(* ===== verification/Sysfs.v ===== *)
(** * The module's counters as the daemon reads them

    The counters of kernel/tsf_ptp.c are parameters that can only be read; the
    kernel shows them as files, which [Health] and [Daemon] parse. *)

From S2P Require Import Prelude Ints Text Sys Os SyncMode Chardev IoUring KernelSync.
From S2P Require Import Discovery ConfigGen ModuleLoader Health Ptp4l Daemon.

(** ** Definitions *)

(** [sysfs_emit(buffer, "%lld\n", ...)] *)
Definition param_get_atomic64 (val : Z) : str := dec_signed val ++ [10].

(** The four [module_param_cb]. *)
Definition counter_params (k : KState) : list (str * str) :=
  [(lit "adjtime_skip_count", param_get_atomic64 (Chardev.adjtime_skip_count k));
   (lit "adjtime_apply_count", param_get_atomic64 (Chardev.adjtime_apply_count k));
   (lit "sync_count", param_get_atomic64 (global_sync_count k));
   (lit "sync_error_count", param_get_atomic64 (global_sync_error_count k))].

(** *** The file system

    A parameter's file holds what its [get] has written. *)
Definition shows `{Os W} (w : W) (k : KState) : Prop :=
  Forall (λ '(name, text), read_to_string w (parameter_path name) = Ok text) (counter_params k).

(** The counters as [atomic64_t] holds them. *)
Definition counters_fit (k : KState) : Prop :=
  in_i64 (Chardev.adjtime_skip_count k) /\ in_i64 (Chardev.adjtime_apply_count k)
  /\ in_i64 (global_sync_count k) /\ in_i64 (global_sync_error_count k).

(** ** Facts *)

Lemma param_round_trip v : in_i64 v -> i64_from_str (trim (param_get_atomic64 v)) = Ok v.
Proof.
  intros Hv. unfold param_get_atomic64. rewrite trim_line; [by apply i64_from_str_dec_signed|apply trim_dec_signed|].
  unfold dec_signed. destruct (Z.ltb_spec v 0); [done|]. by destruct (dec_spec v) as (_ & _ & ? & _).
Qed.

Definition status_of_module (k : KState) : KernelSyncStatus :=
  {| sync_count := global_sync_count k; sync_error_count := global_sync_error_count k;
     Health.adjtime_skip_count := Chardev.adjtime_skip_count k;
     Health.adjtime_apply_count := Chardev.adjtime_apply_count k |}.

Lemma shows_reads `{Os W} (w : W) k :
  shows w k -> counters_fit k ->
  query_kernel_sync_health w = Ok (status_of_module k)
  /\ both_counters w = Some (Chardev.adjtime_skip_count k, Chardev.adjtime_apply_count k).
Proof.
  intros Hs (H1 & H2 & H3 & H4). unfold shows, counter_params in Hs. rewrite !Forall_cons_iff in Hs.
  destruct Hs as (R1 & R2 & R3 & R4 & _).
  split.
  - unfold query_kernel_sync_health, read_param. by rewrite R3, R4, R1, R2, !param_round_trip.
  - unfold both_counters, read_sysfs_counter. by rewrite R1, R2, !param_round_trip.
Qed.

(** Ticks of mode B's timer, each with the delays it meets. *)
Definition ticks (dss : list (list Z)) (k : KState) : KState := foldl (λ k ds, (tsf_sync_work_fn ds k).1) k dss.

(** Each is counted once, as a cycle or as an error. *)
Lemma work_fn_counts ds k :
  let k' := (tsf_sync_work_fn ds k).1 in
  global_sync_count k <= global_sync_count k' /\ global_sync_error_count k <= global_sync_error_count k'
  /\ global_sync_count k' + global_sync_error_count k' = global_sync_count k + global_sync_error_count k + 1.
Proof.
  unfold tsf_sync_work_fn. destruct (find_primary_locked k) as [p|]; [|simpl; lia].
  destruct (cards k !! p) as [c|]; [|simpl; lia]. destruct (negb (c_vif c)); [simpl; lia|]. cbv zeta.
  pose proof (sync_cards_globals (length (cards (k_elapse (hd 0 ds) k))) p (k_get_tsf (k_elapse (hd 0 ds) k) c)
                (adjtime_threshold k) 0 (tail ds) (k_elapse (hd 0 ds) k)) as [H1 H2].
  destruct (sync_cards _ _ _ _ _ _ _) as [ds' k']. simpl in *. lia.
Qed.

Lemma ticks_counts dss k :
  let k' := ticks dss k in
  global_sync_count k <= global_sync_count k' /\ global_sync_error_count k <= global_sync_error_count k'
  /\ global_sync_count k' + global_sync_error_count k'
     = global_sync_count k + global_sync_error_count k + Z.of_nat (length dss).
Proof.
  revert k. induction dss as [|ds dss IH]; intros k; [simpl; lia|]. cbn [ticks foldl length].
  fold (ticks dss (tsf_sync_work_fn ds k).1). pose proof (work_fn_counts ds k) as Hw. specialize (IH (tsf_sync_work_fn ds k).1).
  cbv zeta in *. lia.
Qed.

(** ** Properties *)

(** C21: what the kernel's loop counts is what the daemon reports.  After any
    number of ticks, whatever they meet, the files of the module's parameters
    are read without an error by [query_kernel_sync_health] and by the loop of
    the daemon, each counter from its own file and with its exact value; and in
    them every tick is counted exactly once, as a cycle or as an error. *)
Theorem daemon_reports_cycles `{Os W} `{Threads W} (w : W) (k : KState) (dss : list (list Z)) :
  let k' := ticks dss k in
  shows w k' -> counters_fit k' ->
  exists s, query_kernel_sync_health w = Ok s
    /\ sync_count s = global_sync_count k' /\ sync_error_count s = global_sync_error_count k'
    /\ Health.adjtime_skip_count s = Chardev.adjtime_skip_count k'
    /\ Health.adjtime_apply_count s = Chardev.adjtime_apply_count k'
    /\ monitor KernelLoop w = (Done (KernelLoop, [KernelStats s]), w)
    /\ counters_event w
       = (Done [Counters (Chardev.adjtime_skip_count k') (Chardev.adjtime_apply_count k')], w)
    /\ sync_count s + sync_error_count s
       = global_sync_count k + global_sync_error_count k + Z.of_nat (length dss)
    /\ global_sync_count k <= sync_count s /\ global_sync_error_count k <= sync_error_count s.
Proof.
  intros k' Hs Hf. destruct (shows_reads w k' Hs Hf) as [Hq Hb].
  destruct (ticks_counts dss k) as (H1 & H2 & H3). exists (status_of_module k').
  do 5 (split; [done|]). split; [|split].
  - unfold monitor, gets, mbind, M_bind, mret, M_ret. by rewrite Hq.
  - unfold counters_event, gets, mbind, M_bind, mret, M_ret. by rewrite Hb.
  - cbn [status_of_module sync_count sync_error_count]. fold k' in H1, H2, H3. lia.
Qed.

(** ** Witnesses *)

Definition sysfs_box (k : KState) : Box :=
  box [] [] ((λ '(name, text), (parameter_path name, text)) <$> counter_params k).

Lemma daemon_reports_cycles_witness :
  exists s, @query_kernel_sync_health Box _ (sysfs_box (ticks [[3; 1; 1]; []] demo_kernel)) = Ok s
    /\ Health.adjtime_skip_count s = 1 /\ Health.adjtime_apply_count s = 1 /\ sync_count s + sync_error_count s = 2.
Proof.
  destruct (daemon_reports_cycles (sysfs_box (ticks [[3; 1; 1]; []] demo_kernel)) demo_kernel [[3; 1; 1]; []])
    as (s & Hq & _ & _ & Hsk & Hap & _ & _ & Hc & _).
  - repeat constructor.
  - repeat split; vm_compute; congruence.
  - exists s. split; [exact Hq|]. rewrite Hsk, Hap. split; [vm_compute; reflexivity|].
    split; [vm_compute; reflexivity|exact Hc].
Defined.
---+---
*THE TASK*.
With nothing added or dropped, retype the listing above.

*ANSWER BOX*.
(* ===== verification/Sysfs.v ===== *)
(** * The module's counters as the daemon reads them

    The counters of kernel/tsf_ptp.c are parameters that can only be read; the
    kernel shows them as files, which [Health] and [Daemon] parse. *)

From S2P Require Import Prelude Ints Text Sys Os SyncMode Chardev IoUring KernelSync.
From S2P Require Import Discovery ConfigGen ModuleLoader Health Ptp4l Daemon.

(** ** Definitions *)

(** [sysfs_emit(buffer, "%lld\n", ...)] *)
Definition param_get_atomic64 (val : Z) : str := dec_signed val ++ [10].

(** The four [module_param_cb]. *)
Definition counter_params (k : KState) : list (str * str) :=
  [(lit "adjtime_skip_count", param_get_atomic64 (Chardev.adjtime_skip_count k));
   (lit "adjtime_apply_count", param_get_atomic64 (Chardev.adjtime_apply_count k));
   (lit "sync_count", param_get_atomic64 (global_sync_count k));
   (lit "sync_error_count", param_get_atomic64 (global_sync_error_count k))].

(** *** The file system

    A parameter's file holds what its [get] has written. *)
Definition shows `{Os W} (w : W) (k : KState) : Prop :=
  Forall (λ '(name, text), read_to_string w (parameter_path name) = Ok text) (counter_params k).

(** The counters as [atomic64_t] holds them. *)
Definition counters_fit (k : KState) : Prop :=
  in_i64 (Chardev.adjtime_skip_count k) /\ in_i64 (Chardev.adjtime_apply_count k)
  /\ in_i64 (global_sync_count k) /\ in_i64 (global_sync_error_count k).

(** ** Facts *)

Lemma param_round_trip v : in_i64 v -> i64_from_str (trim (param_get_atomic64 v)) = Ok v.
Proof.
  intros Hv. unfold param_get_atomic64. rewrite trim_line; [by apply i64_from_str_dec_signed|apply trim_dec_signed|].
  unfold dec_signed. destruct (Z.ltb_spec v 0); [done|]. by destruct (dec_spec v) as (_ & _ & ? & _).
Qed.

Definition status_of_module (k : KState) : KernelSyncStatus :=
  {| sync_count := global_sync_count k; sync_error_count := global_sync_error_count k;
     Health.adjtime_skip_count := Chardev.adjtime_skip_count k;
     Health.adjtime_apply_count := Chardev.adjtime_apply_count k |}.

Lemma shows_reads `{Os W} (w : W) k :
  shows w k -> counters_fit k ->
  query_kernel_sync_health w = Ok (status_of_module k)
  /\ both_counters w = Some (Chardev.adjtime_skip_count k, Chardev.adjtime_apply_count k).
Proof.
  intros Hs (H1 & H2 & H3 & H4). unfold shows, counter_params in Hs. rewrite !Forall_cons_iff in Hs.
  destruct Hs as (R1 & R2 & R3 & R4 & _).
  split.
  - unfold query_kernel_sync_health, read_param. by rewrite R3, R4, R1, R2, !param_round_trip.
  - unfold both_counters, read_sysfs_counter. by rewrite R1, R2, !param_round_trip.
Qed.

(** Ticks of mode B's timer, each with the delays it meets. *)
Definition ticks (dss : list (list Z)) (k : KState) : KState := foldl (λ k ds, (tsf_sync_work_fn ds k).1) k dss.

(** Each is counted once, as a cycle or as an error. *)
Lemma work_fn_counts ds k :
  let k' := (tsf_sync_work_fn ds k).1 in
  global_sync_count k <= global_sync_count k' /\ global_sync_error_count k <= global_sync_error_count k'
  /\ global_sync_count k' + global_sync_error_count k' = global_sync_count k + global_sync_error_count k + 1.
Proof.
  unfold tsf_sync_work_fn. destruct (find_primary_locked k) as [p|]; [|simpl; lia].
  destruct (cards k !! p) as [c|]; [|simpl; lia]. destruct (negb (c_vif c)); [simpl; lia|]. cbv zeta.
  pose proof (sync_cards_globals (length (cards (k_elapse (hd 0 ds) k))) p (k_get_tsf (k_elapse (hd 0 ds) k) c)
                (adjtime_threshold k) 0 (tail ds) (k_elapse (hd 0 ds) k)) as [H1 H2].
  destruct (sync_cards _ _ _ _ _ _ _) as [ds' k']. simpl in *. lia.
Qed.

Lemma ticks_counts dss k :
  let k' := ticks dss k in
  global_sync_count k <= global_sync_count k' /\ global_sync_error_count k <= global_sync_error_count k'
  /\ global_sync_count k' + global_sync_error_count k'
     = global_sync_count k + global_sync_error_count k + Z.of_nat (length dss).
Proof.
  revert k. induction dss as [|ds dss IH]; intros k; [simpl; lia|]. cbn [ticks foldl length].
  fold (ticks dss (tsf_sync_work_fn ds k).1). pose proof (work_fn_counts ds k) as Hw. specialize (IH (tsf_sync_work_fn ds k).1).
  cbv zeta in *. lia.
Qed.

(** ** Properties *)

(** C21: what the kernel's loop counts is what the daemon reports.  After any
    number of ticks, whatever they meet, the files of the module's parameters
    are read without an error by [query_kernel_sync_health] and by the loop of
    the daemon, each counter from its own file and with its exact value; and in
    them every tick is counted exactly once, as a cycle or as an error. *)
Theorem daemon_reports_cycles `{Os W} `{Threads W} (w : W) (k : KState) (dss : list (list Z)) :
  let k' := ticks dss k in
  shows w k' -> counters_fit k' ->
  exists s, query_kernel_sync_health w = Ok s
    /\ sync_count s = global_sync_count k' /\ sync_error_count s = global_sync_error_count k'
    /\ Health.adjtime_skip_count s = Chardev.adjtime_skip_count k'
    /\ Health.adjtime_apply_count s = Chardev.adjtime_apply_count k'
    /\ monitor KernelLoop w = (Done (KernelLoop, [KernelStats s]), w)
    /\ counters_event w
       = (Done [Counters (Chardev.adjtime_skip_count k') (Chardev.adjtime_apply_count k')], w)
    /\ sync_count s + sync_error_count s
       = global_sync_count k + global_sync_error_count k + Z.of_nat (length dss)
    /\ global_sync_count k <= sync_count s /\ global_sync_error_count k <= sync_error_count s.
Proof.
  intros k' Hs Hf. destruct (shows_reads w k' Hs Hf) as [Hq Hb].
  destruct (ticks_counts dss k) as (H1 & H2 & H3). exists (status_of_module k').
  do 5 (split; [done|]). split; [|split].
  - unfold monitor, gets, mbind, M_bind, mret, M_ret. by rewrite Hq.
  - unfold counters_event, gets, mbind, M_bind, mret, M_ret. by rewrite Hb.
  - cbn [status_of_module sync_count sync_error_count]. fold k' in H1, H2, H3. lia.
Qed.

(** ** Witnesses *)

Definition sysfs_box (k : KState) : Box :=
  box [] [] ((λ '(name, text), (parameter_path name, text)) <$> counter_params k).

Lemma daemon_reports_cycles_witness :
  exists s, @query_kernel_sync_health Box _ (sysfs_box (ticks [[3; 1; 1]; []] demo_kernel)) = Ok s
    /\ Health.adjtime_skip_count s = 1 /\ Health.adjtime_apply_count s = 1 /\ sync_count s + sync_error_count s = 2.
Proof.
  destruct (daemon_reports_cycles (sysfs_box (ticks [[3; 1; 1]; []] demo_kernel)) demo_kernel [[3; 1; 1]; []])
    as (s & Hq & _ & _ & Hsk & Hap & _ & _ & Hc & _).
  - repeat constructor.
  - repeat split; vm_compute; congruence.
  - exists s. split; [exact Hq|]. rewrite Hsk, Hap. split; [vm_compute; reflexivity|].
    split; [vm_compute; reflexivity|exact Hc].
Defined.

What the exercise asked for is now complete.